Fonte: Disponível: http://www.infoescola.com/meio-ambiente/lixo-eletronico-no-brasil/

Aproveitando o lixo eletrônico

Após esse primeiro momento de conhecimento, o segundo e poder aproveitar esse lixo em projetos mão na massa, que envolve a aprendizagem criativa e robótica, ao explorar o potencial dos componentes que estão dentro dos equipamentos para dar vidas a protótipos com sucata.

Dentro do computador, é possível reaproveitar o HD, motores, conectores, ventoinhas, fios, placas, ou seja, quase tudo pode ser reaproveitado como matéria prima para o ensino de Robótica. A escola pode se tornar um ponto de coleta e arrecadar esses materiais.
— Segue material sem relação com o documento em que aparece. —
(** Flip-flops and the [PLACED] flag after legalization.  Let the rows come
    as the parser leaves them and let the table file every instance once,
    under its own name, with a non-negative cell width.  Then no name stands
    in two clusters (nor twice in one); every name in a cluster is a
    flip-flop of the table flagged [PLACED]; and an instance flagged
    [PLACED] is in a cluster or was flagged so before the legalizer ran. *)
Theorem legalize_placed_flag
        (max_disp : Score) (rows : list PlacementRow) (instances : InstanceTable)
        (placement_blockages : list Rectangle) :
  let st := legalize max_disp rows instances placement_blockages in
  Forall (fun r => row_subrows r = [] /\ row_site_width r == 0 /\ 0 < row_step_x r) rows ->
  Forall (fun p => inst_name (snd p) = fst p /\ 0 <= get_width (snd p)) instances ->
  NoDup (keys instances) ->
  NoDup (all_cells (lg_rows st)) /\
  (forall n, In n (all_cells (lg_rows st)) ->
             exists i, assoc_find n (lg_instances st) = Some i /\
                       is_flip_flop i = true /\
                       inst_placement_status i = PLACED) /\
  (forall n i, assoc_find n (lg_instances st) = Some i ->
               inst_placement_status i = PLACED ->
               In n (all_cells (lg_rows st)) \/
               exists i0, assoc_find n instances = Some i0 /\
                          inst_placement_status i0 = PLACED).
Proof.
  intros st Hrows Hk Hnd. subst st. unfold legalize, place. cbn [lg_rows lg_instances].
  pose proof (Legalizer_init_fresh rows Hrows) as Hfresh.
  unfold Abacus.
  pose proof (classify_flip_flops instances Hk Hnd) as H.
  pose proof (classify_instances_spec instances) as Hspec.
  pose proof (classify_instances_statuses instances) as Hcst.
  destruct (classify_instances instances) as [[ffs blks] t].
  destruct H as (Hw & Hff & Hnames). destruct Hspec as (_ & Hfilter & _).
  cbn [snd] in Hcst.
  set (st0 := mkLegal (buildSubRows (Legalizer_init rows) blks placement_blockages)
                      t []).
  assert (Hsorted : Forall (fun i => assoc_find (inst_name i) t = Some i)
                           (sort_by_x ffs)).
  { apply Forall_forall. intros i Hi. apply (proj1 (sort_by_x_In _ _)) in Hi.
    rewrite Forall_forall in Hff. apply Hff. exact Hi. }
  assert (Hndn : NoDup (map inst_name (sort_by_x ffs) ++ [])).
  { rewrite app_nil_r. eapply Permutation_NoDup; [|exact Hnames].
    apply Permutation_map. apply Permutation_sym. apply sort_by_x_perm. }
  destruct (fresh_rows_ok t _ (buildSubRows_fresh _ blks placement_blockages Hfresh))
    as [Hok Hcells].
  assert (Hinv0 : abacus_inv t [] st0).
  { unfold abacus_inv, st0. cbn [lg_instances lg_rows]. rewrite Hcells.
    split; [reflexivity|]. split; [exact Hok|]. split; [constructor|intros n []]. }
  assert (Hheld0 : held_placed (statuses instances) st0).
  { intro n. unfold st0. cbn [lg_instances lg_rows]. rewrite Hcells, Hcst.
    simpl. tauto. }
  pose proof (Abacus_fold_inv t Hw max_disp (sort_by_x ffs) [] st0 Hinv0 Hsorted Hndn)
    as (Hfz & _ & Hnodup & Hincl).
  pose proof (Abacus_fold_held t Hw (statuses instances) max_disp (sort_by_x ffs) []
                st0 Hinv0 Hsorted Hndn Hheld0) as Hheld.
  set (stA := fold_left (Abacus_step max_disp) (sort_by_x ffs) st0) in *.
  assert (Hfin : forall n,
             assoc_find n (statuses (fold_left place_row (lg_rows stA)
                                               (lg_instances stA)))
             = assoc_find n (statuses (lg_instances stA))).
  { intro n. rewrite place_statuses. reflexivity. }
  assert (Hfzf : same_frozen t (fold_left place_row (lg_rows stA) (lg_instances stA))).
  { rewrite place_as_cmds. apply run_cmds_frozen. exact Hfz. }
  split; [exact Hnodup|]. split.
  - intros n Hn.
    assert (Hst : assoc_find n (statuses (lg_instances stA)) = Some PLACED)
      by (apply Hheld; left; exact Hn).
    rewrite <- Hfin, assoc_find_statuses in Hst.
    apply Hincl in Hn. rewrite app_nil_r in Hn. apply in_rev in Hn.
    apply in_map_iff in Hn. destruct Hn as (ff & <- & Hin).
    assert (Hfind : assoc_find (inst_name ff) t = Some ff).
    { rewrite Forall_forall in Hsorted. apply Hsorted. exact Hin. }
    apply (proj1 (sort_by_x_In _ _)) in Hin. rewrite Hfilter in Hin.
    apply filter_In in Hin. destruct Hin as [_ Hisff].
    pose proof (same_frozen_find _ _ (inst_name ff) Hfzf) as Hf. rewrite Hfind in Hf.
    destruct (assoc_find (inst_name ff) _) as [i|]; [|discriminate].
    exists i. split; [reflexivity|]. simpl in Hst, Hf. split.
    + assert (Hf' : frozen i = frozen ff).
      { apply (f_equal (fun o => match o with Some v => v | None => frozen i end))
          in Hf. exact Hf. }
      destruct (frozen_fields _ _ Hf') as (_ & _ & _ & Hct).
      unfold is_flip_flop in *. rewrite Hct. exact Hisff.
    + congruence.
  - intros n i Hi Hp.
    assert (Hst : assoc_find n (statuses (lg_instances stA)) = Some PLACED).
    { rewrite <- Hfin, assoc_find_statuses, Hi. simpl. now rewrite Hp. }
    apply Hheld in Hst. destruct Hst as [Hin|Hinit]; [left; exact Hin|right].
    rewrite assoc_find_statuses in Hinit.
    destruct (assoc_find n instances) as [i0|]; [|discriminate].
    exists i0. split; [reflexivity|]. simpl in Hinit. congruence.
Qed.
(** * HappyRobot Freight API: carrier verification and load search

    A shallow embedding of [main.py]: the authentication gate
    ([verify_api_key]), the catalog loader ([load_loads_from_file]), the
    load search ([search_loads]) and the carrier verification client
    ([verify_carrier]), with the properties the specification states
    about them.

    Modelling decisions.
    - A Python [str] is a [string]; the character with code [n] stands
      for the code point [n], so the strings of the model are the Python
      strings over code points 0..255.  [lower], [strip] and [isdigit]
      follow CPython on that range.
    - JSON values ([json.load], [response.json()]) are the inductive
      [pyval]; a [dict] is a [gmap string pyval].
    - A handler is a computation in the monad [M]: it emits a trace of
      events ([print], file access, the outbound HTTP request) and either
      returns a value or raises an exception.
    - What the handlers read from the outside (the loads file, the answer
      of the registry) is an explicit argument. *)

From Stdlib Require Import ZArith NArith Ascii String DecimalString.
From Stdlib Require Import Floats.SpecFloat.
From stdpp Require Import base option list strings gmap.

#[local] Set Warnings "-register-all".
#[local] Open Scope string_scope.

(** ** Python strings *)

Module PyStr.

Definition code (c : ascii) : N := N_of_ascii c.

Definition between (lo hi n : N) : bool := (N.leb lo n) && (N.leb n hi).

(** [_PyUnicode_IsWhitespace] on code points below 256. *)
Definition isspace_char (c : ascii) : bool :=
  let n := code c in
  between 9 13 n || between 28 32 n || N.eqb n 133 || N.eqb n 160.

(** ['0'..'9']: the decimal digits. *)
Definition isdecimal_char (c : ascii) : bool := between 48 57 (code c).

(** [str.isdigit] on one character: the decimal digits and, below 256,
    the superscripts U+00B2, U+00B3 and U+00B9. *)
Definition isdigit_char (c : ascii) : bool :=
  let n := code c in
  between 48 57 n || N.eqb n 178 || N.eqb n 179 || N.eqb n 185.

(** The lower-case mapping below 256: [A-Z] and U+00C0..U+00DE except
    the multiplication sign U+00D7. *)
Definition lower_char (c : ascii) : ascii :=
  let n := code c in
  if between 65 90 n || (between 192 222 n && negb (N.eqb n 215))
  then ascii_of_N (n + 32) else c.

(** [s.lower()] *)
Fixpoint lower (s : string) : string :=
  match s with
  | EmptyString => EmptyString
  | String c s' => String (lower_char c) (lower s')
  end.

(** [s.lstrip()] *)
Fixpoint lstrip (s : string) : string :=
  match s with
  | EmptyString => EmptyString
  | String c s' => if isspace_char c then lstrip s' else s
  end.

(** [s.rstrip()] *)
Fixpoint rstrip (s : string) : string :=
  match s with
  | EmptyString => EmptyString
  | String c s' =>
      match rstrip s' with
      | EmptyString => if isspace_char c then EmptyString else String c EmptyString
      | r => String c r
      end
  end.

(** [s.strip()] *)
Definition strip (s : string) : string := rstrip (lstrip s).

Fixpoint all_chars (p : ascii -> bool) (s : string) : bool :=
  match s with
  | EmptyString => true
  | String c s' => p c && all_chars p s'
  end.

(** [s.isdigit()]: at least one character, and all of them digits. *)
Definition isdigit (s : string) : bool :=
  match s with
  | EmptyString => false
  | _ => all_chars isdigit_char s
  end.

(** [s.startswith(p)] *)
Fixpoint startswith (p s : string) : bool :=
  match p, s with
  | EmptyString, _ => true
  | String a p', String b s' => if Ascii.eqb a b then startswith p' s' else false
  | String _ _, EmptyString => false
  end.

(** [sub in s] *)
Fixpoint contains (sub s : string) : bool :=
  startswith sub s ||
  match s with
  | EmptyString => false
  | String _ s' => contains sub s'
  end.

(** The first occurrence of [sep] cuts [s] in two. *)
Fixpoint cut (sep : ascii) (s : string) : option (string * string) :=
  match s with
  | EmptyString => None
  | String c s' =>
      if Ascii.eqb c sep then Some (EmptyString, s')
      else match cut sep s' with
           | Some (a, b) => Some (String c a, b)
           | None => None
           end
  end.

(** [s.split(sep, 1)] for a one-character separator. *)
Definition split1 (sep : ascii) (s : string) : list string :=
  match cut sep s with
  | Some (a, b) => [a; b]
  | None => [s]
  end.

(** [s[:n]] for [n >= 0]. *)
Definition slice_to (n : nat) (s : string) : string := String.substring 0 n s.

(** [str(n)] for an [int]. *)
Definition of_Z (z : Z) : string := NilEmpty.string_of_int (Z.to_int z).
Definition of_nat (n : nat) : string := of_Z (Z.of_nat n).

(** [bool(s)] *)
Definition truthy (s : string) : bool :=
  match s with EmptyString => false | _ => true end.

End PyStr.

(** ** Python values, exceptions and the handler monad *)

(** What [json.load] and [response.json()] produce. *)
Inductive pyval :=
| PNone
| PBool (b : bool)
| PInt (z : Z)
| PFloat (f : spec_float)
| PStr (s : string)
| PList (l : list pyval)
| PDict (d : gmap string pyval).

Inductive exn_class :=
| AttributeError
| TypeError
| ValidationError      (* pydantic *)
| RequestValidationError   (* fastapi *)
| TimeoutException     (* httpx.TimeoutException *)
| RequestError         (* an httpx.RequestError that is not a timeout *)
| OtherException.      (* any other subclass of Exception *)

Inductive exn :=
| HTTPException (status_code : Z) (detail : string)
| PyExc (cls : exn_class) (msg : string).

Inductive outcome (A : Type) :=
| Return (a : A)
| Raise (e : exn).
Arguments Return {A} a.
Arguments Raise {A} e.

Inductive event :=
| Print (line : string)
| PathExists (path : string)
| OpenRead (path : string)
| HttpGet (url : string) (params : list (string * string))
| PrintTraceback.

(** A handler run: the events it emitted, and how it ended. *)
Definition M (A : Type) : Type := list event * outcome A.

Definition ret {A} (a : A) : M A := ([], Return a).
Definition raise {A} (e : exn) : M A := ([], Raise e).
Definition emit (ev : event) : M unit := ([ev], Return tt).
Definition print (line : string) : M unit := emit (Print line).
Definition lift {A} (o : outcome A) : M A := ([], o).

Definition bind {A B} (m : M A) (k : A -> M B) : M B :=
  match m with
  | (t, Return a) => let (t', o) := k a in ((t ++ t')%list, o)
  | (t, Raise e) => (t, Raise e)
  end.

(** [try: m  except Exception as e: h e] *)
Definition try_except {A} (m : M A) (h : exn -> M A) : M A :=
  match m with
  | (t, Return a) => (t, Return a)
  | (t, Raise e) => let (t', o) := h e in ((t ++ t')%list, o)
  end.
(** * strava-api: the OAuth2 authorization-code client

    A shallow embedding of [src/client] (class [Client]) and of the
    declarations of [src/types/token.ts], together with the properties of
    the scope validation, the configuration check, the authorization URI
    and the token exchange.

    Strings are sequences of bytes: a JavaScript string is represented by
    its UTF-8 encoding.  The separators the client works with (comma,
    ampersand, equals sign, question mark, hash) are ASCII, so joining,
    splitting and comparing agree on both representations. *)

From Stdlib Require Import String Ascii List Bool Arith ZArith Lia.
From Stdlib Require Import Permutation DecimalString.
Import ListNotations.

Local Open Scope list_scope.
Local Open Scope string_scope.

(** ** JavaScript strings and arrays *)

Module Js.

(** [s] holds no occurrence of the character [c]. *)
Fixpoint no_char (c : ascii) (s : string) : bool :=
  match s with
  | EmptyString => true
  | String a rest => negb (Ascii.eqb a c) && no_char c rest
  end.

(** The pieces of [s] between the occurrences of [sep]: the first piece
    and the pieces after it.  There is always a first piece. *)
Fixpoint split_pieces (sep : ascii) (s : string) : string * list string :=
  match s with
  | EmptyString => (EmptyString, [])
  | String a rest =>
      let (piece, pieces) := split_pieces sep rest in
      if Ascii.eqb a sep then (EmptyString, piece :: pieces)
      else (String a piece, pieces)
  end.

(** [String.prototype.split] with a separator of one character. *)
Definition String_split (sep : ascii) (s : string) : list string :=
  let (piece, pieces) := split_pieces sep s in piece :: pieces.

(** [Array.prototype.join] on an array of strings. *)
Definition Array_join (sep : string) (a : list string) : string :=
  String.concat sep a.

(** [Array.prototype.includes] on an array of strings. *)
Definition Array_includes (a : list string) (x : string) : bool :=
  existsb (String.eqb x) a.

(** [s] up to the first occurrence of [d], and what follows that
    occurrence when there is one. *)
Fixpoint cut_at (d : ascii) (s : string) : string * option string :=
  match s with
  | EmptyString => (EmptyString, None)
  | String a rest =>
      if Ascii.eqb a d then (EmptyString, Some rest)
      else let (before, after) := cut_at d rest in (String a before, after)
  end.

(** Every character of [s] satisfies [p]. *)
Fixpoint all_chars (p : ascii -> bool) (s : string) : bool :=
  match s with
  | EmptyString => true
  | String c rest => p c && all_chars p rest
  end.

End Js.

(** ** Errors *)

(** What a call throws: an [Error] carrying its message, or the
    [TypeError] the runtime raises (reading a property of [undefined],
    an invalid URL). *)
Inductive JsError : Type :=
| Error (message : string)
| TypeError.

Inductive result (A : Type) : Type :=
| Ok (a : A)
| Throw (e : JsError).

Arguments Ok {A} a.
Arguments Throw {A} e.

(** ** The platform's URL class

    [URL] and [URLSearchParams] of the [url] module, as far as the client
    uses them: construction with or without a base, [searchParams.append],
    [searchParams.get] and [href].  The treatment of the query and of the
    fragment is written out; the resolution of scheme, authority and path
    is the platform's and is taken as the function [resolve]. *)

Module Url.

Definition byte (c : ascii) : N := N_of_ascii c.

Definition in_range (lo hi : N) (c : ascii) : bool :=
  (lo <=? byte c)%N && (byte c <=? hi)%N.

Definition is_alphanumeric (c : ascii) : bool :=
  in_range 48 57 c || in_range 65 90 c || in_range 97 122 c.

(** The digit of value [n < 16], in upper case. *)
Definition hex_digit (n : N) : ascii :=
  if (n <? 10)%N then ascii_of_N (48 + n) else ascii_of_N (55 + n).

Definition hex_value (c : ascii) : option N :=
  if in_range 48 57 c then Some (byte c - 48)%N
  else if in_range 65 70 c then Some (byte c - 55)%N
  else if in_range 97 102 c then Some (byte c - 87)%N
  else None.

(** [%XX] for the byte [c]. *)
Definition percent_encode_byte (c : ascii) : string :=
  String "%" (String (hex_digit (byte c / 16)) (String (hex_digit (byte c mod 16)) EmptyString)).

(** The bytes the application/x-www-form-urlencoded serializer leaves as
    they are: ASCII alphanumerics, [*], [-], [.] and [_]. *)
Definition urlencoded_safe (c : ascii) : bool :=
  is_alphanumeric c
  || Ascii.eqb c "*" || Ascii.eqb c "-" || Ascii.eqb c "." || Ascii.eqb c "_".

(** Percent-encoding of a name or value by the serializer: a space
    becomes [+]. *)
Fixpoint urlencoded_encode (s : string) : string :=
  match s with
  | EmptyString => EmptyString
  | String c rest =>
      if Ascii.eqb c " " then String "+" (urlencoded_encode rest)
      else if urlencoded_safe c then String c (urlencoded_encode rest)
      else percent_encode_byte c ++ urlencoded_encode rest
  end.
O professor pode usar esse material para dar os primeiros passos no ensino de robótica como montar circuitos eletrônicos, criar protótipos com funcionamentos de motores e de ventoinhas, de forma low tech (baixa tecnologia), dar desafios para que os alunos criem seus objetos usando esses materiais.

Permitindo que os alunos inventem, criem, utilizando os 5’R e as metodologias ativas que visa tirar o aluno da passividade e trazer ao centro do processo de aprendizagem.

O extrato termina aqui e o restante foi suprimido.